For me, quarter tone tuning is a little like going off the reservation without a map.. or its like all the stuff on the dash board, by which you normally drive the car, or perhaps fly the plane.. they all went and took acid on you without telling you about it: When you look at a keyboard.. its obvious what notes are where, and when you suddenly wack out the tuning.. well God only knows, right?
Yeah, I could sit down and actually figure out what the hell is going on.. make special maps, and move forward that way, but somehow that doesn’t seem quite right to me. One of the thing that really appeals to my sense of adventure is.. being lost. It’s a little like Luke Skywalker turning off his targeting computer when he goes up against the Death Star.. where not going to rely on anything other then… I guess our own sense of things.
A challenge for the artist, always, is that you have a certain sense of taste.. you have habits.. you have all these things.. things you rely on.. and now we are pulling the rug out of all that… to go see what happens.
So I broke out my keyboard.. I’m no keyboard player, but I can noodle around on a keyboard.. and by doing that, I can kind of explore different possibilities as I go along. “What’s this harmony sound like” “how does this sound next to this.” What I find myself doing is just exploring this strange world.
A few latter:
The compositional process, for me, is a kind of dialog between.. myself and the canvas.. which in our case is a kind of sonic sculpture.
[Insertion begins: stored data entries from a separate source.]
Lemma update_vehicle_Raise (d : gmap hkey dict) (v : dict) (e : exn) :
  update_vehicle d v = Raise e ↔ e = KeyError ∧ v !! KEY_KURZNAME = None.
Proof.
  unfold update_vehicle, getitem.
  destruct (v !! KEY_KURZNAME) as [k|]; simpl.
  - destruct (d !! hash_key k); (split; [done | by intros [_ ?]]).
  - split; [by intros [= <-] | by intros [-> _]].
Qed.

(** X2. The update loop fails exactly when some raw record has no
    identifier field, and then with [KeyError]; building the lookup
    structure fails exactly when some authoritative record has none, also
    with [KeyError]. No other exception leaves either loop. *)
Theorem X2_reconciliation_raises_only_KeyError
    (d : gmap hkey dict) (vehicles activeVehiclesList : list dict) :
  (update_vehicles d vehicles = Raise KeyError ↔
     ∃ v, v ∈ vehicles ∧ v !! KEY_KURZNAME = None) ∧
  (∀ e, update_vehicles d vehicles = Raise e → e = KeyError) ∧
  (build_activeVehiclesDict activeVehiclesList ∅ = Raise KeyError ↔
     ∃ av, av ∈ activeVehiclesList ∧ av !! KEY_KURZNAME = None) ∧
  (∀ e, build_activeVehiclesDict activeVehiclesList ∅ = Raise e → e = KeyError).
Proof.
  assert (Hupd : ∀ e, update_vehicles d vehicles = Raise e → e = KeyError).
  { intros e (v & _ & Hv)%mapM_result_Raise.
    by apply update_vehicle_Raise in Hv as [-> _]. }
  assert (Hbuild : ∀ l acc,
    (∀ e, build_activeVehiclesDict l acc = Raise e → e = KeyError) ∧
    ((∃ e, build_activeVehiclesDict l acc = Raise e) ↔
       ∃ av, av ∈ l ∧ av !! KEY_KURZNAME = None)).
  { induction l as [|a l IH]; intros acc; simpl.
    - split; [done|]. split; [by intros [? ?] | by intros (? & ?%elem_of_nil & _)].
    - unfold getitem. destruct (a !! KEY_KURZNAME) as [k|] eqn:Ha; simpl.
      + destruct (IH (<[hash_key k := a]> acc)) as [IH1 IH2].
        split; [done|]. rewrite IH2. split.
        * intros (av & ? & ?). exists av. split; [by right | done].
        * intros (av & [->|?]%elem_of_cons & Hav); [congruence | by eauto].
      + split; [by intros e [= <-]|]. split; [|by eauto].
        intros _. exists a. split; [by left | done]. }
  split; [|split; [done|split]].
  - split.
    + intros (v & Hin & Hv)%mapM_result_Raise.
      apply update_vehicle_Raise in Hv as [_ Hv]. eauto.
    + intros (v & Hin & Hv).
      destruct (mapM_result_Raise_elem (update_vehicle d) vehicles v KeyError Hin)
        as [e He]; [by apply update_vehicle_Raise|].
      unfold update_vehicles. rewrite He. f_equal. by apply Hupd.
  - destruct (Hbuild activeVehiclesList ∅) as [H1 H2]. rewrite <- H2. split.
    + eauto.
    + intros [e He]. by rewrite He, (H1 e He).
  - apply (Hbuild activeVehiclesList ∅).
Qed.

(** X3. A raw record without a matching authoritative record leaves the
    update loop unchanged, at its place; it then passes the [hu] filter
    exactly when its own [hu] value is non-empty. *)
Theorem X3_unmatched_vehicle_passes_through
    (d : gmap hkey dict) (vehicles vehicles' : list dict) (i : nat) (v : dict)
    (k : value) :
  update_vehicles d vehicles = Ok vehicles' →
  vehicles !! i = Some v →
  v !! KEY_KURZNAME = Some k →
  d !! hash_key k = None →
  vehicles' !! i = Some v ∧
  (v ∈ filter_hu vehicles' ↔ has_hu v = true).
Proof.
  intros Hrun Hi Hk Hd. apply mapM_result_Ok in Hrun.
  destruct (Forall2_lookup_l _ _ _ _ _ Hrun Hi) as (v' & Hi' & Hv').
  simpl in Hv'. rewrite (update_vehicle_Ok d v k Hk), Hd in Hv'.
  injection Hv' as <-. split; [done|].
  unfold filter_hu. rewrite list_elem_of_In, filter_In, <- list_elem_of_In.
  split; [by intros [_ ?]|]. intros Hhu. split; [|done].
  by eapply list_elem_of_lookup_2.
Qed.

Lemma X3_unmatched_vehicle_passes_through_witness :
  let stray : dict := {[ "kurzname" := VStr "C"; "hu" := VStr "2020-01-01" ]} in
  let d : gmap hkey dict := <[KStr "A" := active_A]> ∅ in
  update_vehicles d [raw_A; stray] =
    Ok [fill_missing active_A raw_A; stray] ∧
  stray ∈ filter_hu [fill_missing active_A raw_A; stray].
Proof.
  intros stray d.
  assert (Hrun : update_vehicles d [raw_A; stray] =
                   Ok [fill_missing active_A raw_A; stray]) by reflexivity.
  split; [exact Hrun|].
  apply (X3_unmatched_vehicle_passes_through d _ _ 1%nat stray (VStr "C") Hrun);
    reflexivity.
Defined.

(** ** The label loop *)

Lemma labelled_other_fields (lc : gmap string value) (v v' : dict) (k : string) :
  labelled lc v v' → k ≠ KEY_LABELCOLOR → v' !! k = v !! k.
Proof.
  intros (l & _ & Hv) Hk. destruct (truthy l); [|by subst].
  destruct Hv as (s & c & _ & _ & ->). by apply lookup_insert_ne.
Qed.

(** X5. The label loop returns as many records as it was given, in the
    same order, and changes no field of any record other than
    [_labelColor]. *)
Theorem X5_label_loop_touches_only_labelColor
    (labels_endpoint : world → string → response)
    (vehicles vehicles' : list dict) (lc lc' : gmap string value) (w w' : world) :
  label_vehicles labels_endpoint vehicles lc w = (Ok (vehicles', lc'), w') →
  length vehicles' = length vehicles ∧
  Forall2 (λ v v' : dict, ∀ k, k ≠ KEY_LABELCOLOR → v' !! k = v !! k)
    vehicles vehicles'.
Proof.
  intros Hrun.
  destruct (label_vehicles_spec _ _ _ _ _ _ Hrun) as (new & _ & _ & _ & Hok).
  destruct (Hok _ _ eq_refl) as (_ & _ & Hlab).
  split; [symmetry; by eapply Forall2_length|].
  eapply Forall2_impl; [exact Hlab|].
  intros v v' Hv k Hk. by eapply labelled_other_fields.
Qed.

Lemma X5_label_loop_touches_only_labelColor_witness :
  label_vehicles sample_endpoint [labelled_A; spaced_A] ∅ [] =
    (Ok ([<[KEY_LABELCOLOR := VStr "#ff0000"]> labelled_A;
          <[KEY_LABELCOLOR := VStr ""]> spaced_A],
         {[ "7" := VStr "#ff0000"; "7 " := VStr "" ]}), ["7"; "7 "]) ∧
  length [<[KEY_LABELCOLOR := VStr "#ff0000"]> labelled_A;
          <[KEY_LABELCOLOR := VStr ""]> spaced_A] = length [labelled_A; spaced_A].
Proof.
  assert (Hrun : label_vehicles sample_endpoint [labelled_A; spaced_A] ∅ [] =
    (Ok ([<[KEY_LABELCOLOR := VStr "#ff0000"]> labelled_A;
          <[KEY_LABELCOLOR := VStr ""]> spaced_A],
         {[ "7" := VStr "#ff0000"; "7 " := VStr "" ]}), ["7"; "7 "]))
    by (vm_compute; reflexivity).
  split; [exact Hrun|].
  exact (proj1 (X5_label_loop_touches_only_labelColor _ _ _ _ _ _ _ Hrun)).
Defined.

(** X6. Within one run of the label loop two records whose label fields
    have the same first identifier get the same [_labelColor], whatever the
    endpoint would answer to a second request. *)
Theorem X6_same_label_same_color
    (labels_endpoint : world → string → response)
    (vehicles vehicles' : list dict) (lc lc' : gmap string value) (w w' : world)
    (i j : nat) (v1 v2 : dict) (s1 s2 : string) :
  label_vehicles labels_endpoint vehicles lc w = (Ok (vehicles', lc'), w') →
  vehicles !! i = Some v1 → vehicles !! j = Some v2 →
  v1 !! KEY_LABELIDS = Some (VStr s1) → v2 !! KEY_LABELIDS = Some (VStr s2) →
  s1 ≠ "" → s2 ≠ "" →
  first_label s1 = first_label s2 →
  ∃ c, vehicles' !! i = Some (<[KEY_LABELCOLOR := c]> v1) ∧
       vehicles' !! j = Some (<[KEY_LABELCOLOR := c]> v2).
Proof.
  intros Hrun Hi Hj Hl1 Hl2 Hs1 Hs2 Hsame.
  destruct (label_vehicles_spec _ _ _ _ _ _ Hrun) as (new & _ & _ & _ & Hok).
  destruct (Hok _ _ eq_refl) as (_ & _ & Hlab).
  destruct (Forall2_lookup_l _ _ _ _ _ Hlab Hi) as (v1' & Hi' & (l1 & Hl1' & Hv1)).
  destruct (Forall2_lookup_l _ _ _ _ _ Hlab Hj) as (v2' & Hj' & (l2 & Hl2' & Hv2)).
  rewrite Hl1 in Hl1'. injection Hl1' as <-.
  rewrite Hl2 in Hl2'. injection Hl2' as <-.
  destruct s1 as [|a1 s1]; [done|]. destruct s2 as [|a2 s2]; [done|].
  simpl in Hv1, Hv2.
  destruct Hv1 as (t1 & c1 & [= <-] & Hc1 & ->).
  destruct Hv2 as (t2 & c2 & [= <-] & Hc2 & ->).
  rewrite Hsame, Hc2 in Hc1. injection Hc1 as <-.
  by exists c2.
Qed.

(** An endpoint whose answer to a second request for label 7 differs from
    the first. *)
Lemma X6_same_label_same_color_witness :
  let fickle : world → string → response := λ w _,
    match w with
    | [] => Response 200 [ {[ "colorCode" := VStr "#111111" ]} ]
    | _ => Response 200 [ {[ "colorCode" := VStr "#222222" ]} ]
    end in
  ∃ c vehicles' lc' w',
    label_vehicles fickle [labelled_A; tinted] ∅ [] = (Ok (vehicles', lc'), w') ∧
    vehicles' !! 0%nat = Some (<[KEY_LABELCOLOR := c]> labelled_A) ∧
    vehicles' !! 1%nat = Some (<[KEY_LABELCOLOR := c]> tinted).
Proof.
  intros fickle.
  destruct (label_vehicles fickle [labelled_A; tinted] ∅ [])
    as [[[vehicles' lc']|e] w'] eqn:Hrun; [|by vm_compute in Hrun].
  destruct (X6_same_label_same_color fickle _ _ _ _ _ _ 0%nat 1%nat
              labelled_A tinted "7,8" "7" Hrun)
    as (c & H0 & H1); try reflexivity; try discriminate.
  exists c, vehicles', lc', w'. done.
Defined.

Lemma getBaubuddyLabelColor_total
    (labels_endpoint : world → string → response) (label : string) (w : world) :
  labels_endpoint w label ≠ Response 200 [] →
  ∃ c, getBaubuddyLabelColor labels_endpoint label w = (Ok c, w ++ [label]).
Proof.
  intros Hne. unfold getBaubuddyLabelColor.
  destruct (labels_endpoint w label) as [|status_code json]; [by eauto|].
  destruct (status_code =? 200) eqn:Hst; simpl; [|by eauto].
  destruct json as [|labelData json].
  - apply Z.eqb_eq in Hst. by subst.
  - destruct (labelData !! KEY_COLORCODE); eauto.
Qed.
I frequently call what I do with sound “sound art” as a pose to “making music” as… I think of it as more of an “artistic” process then “a musicians” process: I don’t think of my self as a great musician.. but a great artist I could be.
So what you’re doing is building this.. lets call it a “sound sculpture.” You’re putting stuff onto the sonic canvas, and in the end its what’s going on in the canvas that matters. All your skills, all you’re knowledge, all your musicianship.. all your abilities as a sound engineer, whatever it is.. in the end it comes down to that thing on the canvas..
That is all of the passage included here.